> **The task**
With no word left out, write out the entire listing.

_ _ _ _ _ _ _

Lemma handleQueue_undisturbed u k v s :
  v <> u -> k < next_id s -> undisturbed u k s (handleQueue v s).
Proof.
  intros Hne Hk. unfold handleQueue. destruct (userQueues s !! v); [|split; reflexivity].
  destruct (locked s v); [split; reflexivity|].
  exact (drain_undisturbed u k v (with_locks (insert v true) s) Hne Hk).
Qed.

(** While [processUserMessage] has not settled, no callback starts another
    task of the same user. *)
Lemma step_waits t e k u task s :
  inv s -> pending s !! k = Some (AwaitProcess u task) ->
  e <> Resume k Settled ->
  pending (step t e s) !! k = Some (AwaitProcess u task)
  /\ processed u (outputs (step t e s)) = processed u (outputs s).
Proof.
  intros Hi Hk He.
  assert (Hu : forall s', undisturbed u k s s' ->
            pending s' !! k = Some (AwaitProcess u task)
            /\ processed u (outputs s') = processed u (outputs s)).
  { intros s' [H1 H2]. rewrite H1. auto. }
  pose proof (inv_fresh s Hi k _ Hk) as Hfresh.
  pose proof (inv_locked s Hi k _ Hk) as Hlock. simpl in Hlock.
  destruct e as [c|k' r]; simpl.
  - apply Hu. unfold welcomeFlow.
    set (s1 := match userQueues s !! from c with
               | None => with_queues (insert (from c) []) s
               | Some _ => s
               end).
    assert (H1 : undisturbed u k s s1 /\ next_id s1 = next_id s /\ userLocks s1 = userLocks s).
    { subst s1. destruct (userQueues s !! from c); repeat split. }
    destruct H1 as ([P1 O1] & N1 & L1).
    destruct (MAX_QUEUE_SIZE <=? length (queue_of s1 (from c))); [split; simpl; assumption|].
    set (s2 := with_queues (insert (from c) (queue_of s1 (from c) ++ [c])) s1).
    destruct (locked s2 (from c)) eqn:Hl; [split; simpl; assumption|].
    assert (Hne : from c <> u).
    { intros E. unfold locked in Hl. subst s2. simpl in Hl. rewrite L1, E, Hlock in Hl.
      discriminate. }
    destruct (handleQueue_undisturbed u k (from c) s2 Hne) as [P2 O2].
    { subst s2. simpl. lia. }
    split; [rewrite P2; exact P1|rewrite O2; exact O1].
  - destruct (decide (k' = k)) as [->|Hne].
    + rewrite Hk. destruct r; [congruence|]. auto.
    + destruct (pending s !! k') as [[v task'|d v]|] eqn:Hk'; [| |auto].
      * destruct r; [|auto].
        assert (Hv : v <> u).
        { intros ->. apply Hne. exact (inv_unique s Hi k' k _ _ Hk' Hk eq_refl). }
        apply Hu.
        assert (R : undisturbed u k s (resume k' s)).
        { split; simpl; [apply lookup_delete_ne; exact Hne|reflexivity]. }
        destruct R as [P1 O1].
        destruct (queue_of (resume k' s) v).
        -- destruct (drain_undisturbed u k v (resume k' s) Hv Hfresh) as [P2 O2].
           split; [rewrite P2; exact P1|rewrite O2; exact O1].
        -- split; simpl; [|reflexivity].
           rewrite lookup_insert_ne by lia. apply lookup_delete_ne. exact Hne.
      * destruct r; [auto|]. destruct (d <=? t)%Z; [|auto].
        assert (Hv : v <> u).
        { intros ->. apply Hne. exact (inv_unique s Hi k' k _ _ Hk' Hk eq_refl). }
        apply Hu.
        destruct (drain_undisturbed u k v (resume k' s) Hv Hfresh) as [P2 O2].
        split; [rewrite P2; simpl; apply lookup_delete_ne; exact Hne|rewrite O2; reflexivity].
Qed.

End HumanizeWait.

Module SessionFacts.
Import Js Handlers.

(** [GeminiHandler] creates the chat session of a user once: when a call of
    [processMessage] has resolved, the user has a session in
    [userChatSessions], the sessions of the other users are as they were,
    and every later call for that user works with this session, creates
    none (whatever [getGenerativeModel] and [startChat] would do) and
    resolves; a call that rejects leaves the handler as it was. *)
Theorem gemini_session_created_once (g : Gemini.sdk) (h : Gemini.handler)
    (userId : string) (message : str) :
  let out := Gemini.processMessage g h userId message in
  match out.2 with
  | Ok _ =>
      exists chatSession,
        Gemini.userChatSessions out.1 !! userId = Some chatSession
        /\ (forall other, other <> userId ->
              Gemini.userChatSessions out.1 !! other = Gemini.userChatSessions h !! other)
        /\ (forall g' message',
              Gemini.processMessage g' out.1 userId message'
              = (out.1, Ok (Gemini.answer g' chatSession message')))
  | Throws => out.1 = h
  end.
Proof.
  unfold Gemini.processMessage.
  destruct (Gemini.userChatSessions h !! userId) as [cs|] eqn:Hs; simpl.
  - exists cs. split; [exact Hs|]. split; [reflexivity|].
    intros g' message'. rewrite Hs. reflexivity.
  - destruct (Gemini.getGenerativeModel g (Gemini.modelName h)) as [model|]; simpl;
      [|reflexivity].
    destruct (Gemini.startChat g model (Gemini.systemInstructionParts h)) as [cs|]; simpl;
      [|reflexivity].
    exists cs. split; [apply lookup_insert_eq|]. split.
    + intros other Hne. apply lookup_insert_ne. congruence.
    + intros g' message'. rewrite lookup_insert_eq. reflexivity.
Qed.

Import OpenAi.




End SessionFacts.

Module ListenerFacts.
Import Js.

(** An output of the listener: a message appended to a thread, or a
    warning. *)
Definition of_listener (o : App.output) : bool :=
  match o with
  | App.AppendMessage _ _ | App.Warn _ => true
  | _ => false
  end.

Lemma app_upsert_frame (msgs : list App.wa_message) : forall s,
  let s' := App.upsert_loop msgs s in
  App.clientThreadIds s' = App.clientThreadIds s
  /\ App.botSentMessages s' = App.botSentMessages s
  /\ App.userQueues s' = App.userQueues s
  /\ App.arrays s' = App.arrays s
  /\ App.userLocks s' = App.userLocks s
  /\ App.userMessageBuffers s' = App.userMessageBuffers s
  /\ App.userActivityTimers s' = App.userActivityTimers s
  /\ exists new, App.outputs s' = new ++ App.outputs s
                 /\ Forall (fun o => of_listener o = true) new.
Proof.
  induction msgs as [|msg rest IH]; intros s; simpl.
  { repeat split. exists []. split; [reflexivity|constructor]. }
  assert (Hemit : forall o, of_listener o = true ->
            let s' := App.upsert_loop rest (App.emit o s) in
            App.clientThreadIds s' = App.clientThreadIds s
            /\ App.botSentMessages s' = App.botSentMessages s
            /\ App.userQueues s' = App.userQueues s
            /\ App.arrays s' = App.arrays s
            /\ App.userLocks s' = App.userLocks s
            /\ App.userMessageBuffers s' = App.userMessageBuffers s
            /\ App.userActivityTimers s' = App.userActivityTimers s
            /\ exists new, App.outputs s' = new ++ App.outputs s
                           /\ Forall (fun o => of_listener o = true) new).
  { intros o Ho. destruct (IH (App.emit o s)) as (H1 & H2 & H3 & H4 & H5 & H6 & H7 & new & H8 & H9).
    repeat split; try assumption. exists (new ++ [o]). split.
    - rewrite H8. simpl. rewrite <- app_assoc. reflexivity.
    - apply Forall_app. split; [exact H9|]. repeat constructor. exact Ho. }
  destruct (_ || _); [apply IH|].
  destruct (App.extractTextFromMessage msg); [|apply IH].
  destruct (App.key_fromMe msg); [|apply IH].
  case_bool_decide; [apply IH|].
  destruct (App.clientThreadIds s !! App.remoteJid msg); [|apply Hemit; reflexivity].
  unfold App.syncManualMessageToOpenAI.
  destruct (App.thread_of s (App.remoteJid msg)); [|apply Hemit; reflexivity].
  simpl. repeat split. eexists [_]. split; [reflexivity|]. repeat constructor.
Qed.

_ _ _ _ _ _ _

> **Output of the exercise**
Lemma handleQueue_undisturbed u k v s :
  v <> u -> k < next_id s -> undisturbed u k s (handleQueue v s).
Proof.
  intros Hne Hk. unfold handleQueue. destruct (userQueues s !! v); [|split; reflexivity].
  destruct (locked s v); [split; reflexivity|].
  exact (drain_undisturbed u k v (with_locks (insert v true) s) Hne Hk).
Qed.

(** While [processUserMessage] has not settled, no callback starts another
    task of the same user. *)
Lemma step_waits t e k u task s :
  inv s -> pending s !! k = Some (AwaitProcess u task) ->
  e <> Resume k Settled ->
  pending (step t e s) !! k = Some (AwaitProcess u task)
  /\ processed u (outputs (step t e s)) = processed u (outputs s).
Proof.
  intros Hi Hk He.
  assert (Hu : forall s', undisturbed u k s s' ->
            pending s' !! k = Some (AwaitProcess u task)
            /\ processed u (outputs s') = processed u (outputs s)).
  { intros s' [H1 H2]. rewrite H1. auto. }
  pose proof (inv_fresh s Hi k _ Hk) as Hfresh.
  pose proof (inv_locked s Hi k _ Hk) as Hlock. simpl in Hlock.
  destruct e as [c|k' r]; simpl.
  - apply Hu. unfold welcomeFlow.
    set (s1 := match userQueues s !! from c with
               | None => with_queues (insert (from c) []) s
               | Some _ => s
               end).
    assert (H1 : undisturbed u k s s1 /\ next_id s1 = next_id s /\ userLocks s1 = userLocks s).
    { subst s1. destruct (userQueues s !! from c); repeat split. }
    destruct H1 as ([P1 O1] & N1 & L1).
    destruct (MAX_QUEUE_SIZE <=? length (queue_of s1 (from c))); [split; simpl; assumption|].
    set (s2 := with_queues (insert (from c) (queue_of s1 (from c) ++ [c])) s1).
    destruct (locked s2 (from c)) eqn:Hl; [split; simpl; assumption|].
    assert (Hne : from c <> u).
    { intros E. unfold locked in Hl. subst s2. simpl in Hl. rewrite L1, E, Hlock in Hl.
      discriminate. }
    destruct (handleQueue_undisturbed u k (from c) s2 Hne) as [P2 O2].
    { subst s2. simpl. lia. }
    split; [rewrite P2; exact P1|rewrite O2; exact O1].
  - destruct (decide (k' = k)) as [->|Hne].
    + rewrite Hk. destruct r; [congruence|]. auto.
    + destruct (pending s !! k') as [[v task'|d v]|] eqn:Hk'; [| |auto].
      * destruct r; [|auto].
        assert (Hv : v <> u).
        { intros ->. apply Hne. exact (inv_unique s Hi k' k _ _ Hk' Hk eq_refl). }
        apply Hu.
        assert (R : undisturbed u k s (resume k' s)).
        { split; simpl; [apply lookup_delete_ne; exact Hne|reflexivity]. }
        destruct R as [P1 O1].
        destruct (queue_of (resume k' s) v).
        -- destruct (drain_undisturbed u k v (resume k' s) Hv Hfresh) as [P2 O2].
           split; [rewrite P2; exact P1|rewrite O2; exact O1].
        -- split; simpl; [|reflexivity].
           rewrite lookup_insert_ne by lia. apply lookup_delete_ne. exact Hne.
      * destruct r; [auto|]. destruct (d <=? t)%Z; [|auto].
        assert (Hv : v <> u).
        { intros ->. apply Hne. exact (inv_unique s Hi k' k _ _ Hk' Hk eq_refl). }
        apply Hu.
        destruct (drain_undisturbed u k v (resume k' s) Hv Hfresh) as [P2 O2].
        split; [rewrite P2; simpl; apply lookup_delete_ne; exact Hne|rewrite O2; reflexivity].
Qed.

End HumanizeWait.

Module SessionFacts.
Import Js Handlers.

(** [GeminiHandler] creates the chat session of a user once: when a call of
    [processMessage] has resolved, the user has a session in
    [userChatSessions], the sessions of the other users are as they were,
    and every later call for that user works with this session, creates
    none (whatever [getGenerativeModel] and [startChat] would do) and
    resolves; a call that rejects leaves the handler as it was. *)
Theorem gemini_session_created_once (g : Gemini.sdk) (h : Gemini.handler)
    (userId : string) (message : str) :
  let out := Gemini.processMessage g h userId message in
  match out.2 with
  | Ok _ =>
      exists chatSession,
        Gemini.userChatSessions out.1 !! userId = Some chatSession
        /\ (forall other, other <> userId ->
              Gemini.userChatSessions out.1 !! other = Gemini.userChatSessions h !! other)
        /\ (forall g' message',
              Gemini.processMessage g' out.1 userId message'
              = (out.1, Ok (Gemini.answer g' chatSession message')))
  | Throws => out.1 = h
  end.
Proof.
  unfold Gemini.processMessage.
  destruct (Gemini.userChatSessions h !! userId) as [cs|] eqn:Hs; simpl.
  - exists cs. split; [exact Hs|]. split; [reflexivity|].
    intros g' message'. rewrite Hs. reflexivity.
  - destruct (Gemini.getGenerativeModel g (Gemini.modelName h)) as [model|]; simpl;
      [|reflexivity].
    destruct (Gemini.startChat g model (Gemini.systemInstructionParts h)) as [cs|]; simpl;
      [|reflexivity].
    exists cs. split; [apply lookup_insert_eq|]. split.
    + intros other Hne. apply lookup_insert_ne. congruence.
    + intros g' message'. rewrite lookup_insert_eq. reflexivity.
Qed.

Import OpenAi.




End SessionFacts.

Module ListenerFacts.
Import Js.

(** An output of the listener: a message appended to a thread, or a
    warning. *)
Definition of_listener (o : App.output) : bool :=
  match o with
  | App.AppendMessage _ _ | App.Warn _ => true
  | _ => false
  end.

Lemma app_upsert_frame (msgs : list App.wa_message) : forall s,
  let s' := App.upsert_loop msgs s in
  App.clientThreadIds s' = App.clientThreadIds s
  /\ App.botSentMessages s' = App.botSentMessages s
  /\ App.userQueues s' = App.userQueues s
  /\ App.arrays s' = App.arrays s
  /\ App.userLocks s' = App.userLocks s
  /\ App.userMessageBuffers s' = App.userMessageBuffers s
  /\ App.userActivityTimers s' = App.userActivityTimers s
  /\ exists new, App.outputs s' = new ++ App.outputs s
                 /\ Forall (fun o => of_listener o = true) new.
Proof.
  induction msgs as [|msg rest IH]; intros s; simpl.
  { repeat split. exists []. split; [reflexivity|constructor]. }
  assert (Hemit : forall o, of_listener o = true ->
            let s' := App.upsert_loop rest (App.emit o s) in
            App.clientThreadIds s' = App.clientThreadIds s
            /\ App.botSentMessages s' = App.botSentMessages s
            /\ App.userQueues s' = App.userQueues s
            /\ App.arrays s' = App.arrays s
            /\ App.userLocks s' = App.userLocks s
            /\ App.userMessageBuffers s' = App.userMessageBuffers s
            /\ App.userActivityTimers s' = App.userActivityTimers s
            /\ exists new, App.outputs s' = new ++ App.outputs s
                           /\ Forall (fun o => of_listener o = true) new).
  { intros o Ho. destruct (IH (App.emit o s)) as (H1 & H2 & H3 & H4 & H5 & H6 & H7 & new & H8 & H9).
    repeat split; try assumption. exists (new ++ [o]). split.
    - rewrite H8. simpl. rewrite <- app_assoc. reflexivity.
    - apply Forall_app. split; [exact H9|]. repeat constructor. exact Ho. }
  destruct (_ || _); [apply IH|].
  destruct (App.extractTextFromMessage msg); [|apply IH].
  destruct (App.key_fromMe msg); [|apply IH].
  case_bool_decide; [apply IH|].
  destruct (App.clientThreadIds s !! App.remoteJid msg); [|apply Hemit; reflexivity].
  unfold App.syncManualMessageToOpenAI.
  destruct (App.thread_of s (App.remoteJid msg)); [|apply Hemit; reflexivity].
  simpl. repeat split. eexists [_]. split; [reflexivity|]. repeat constructor.
Qed.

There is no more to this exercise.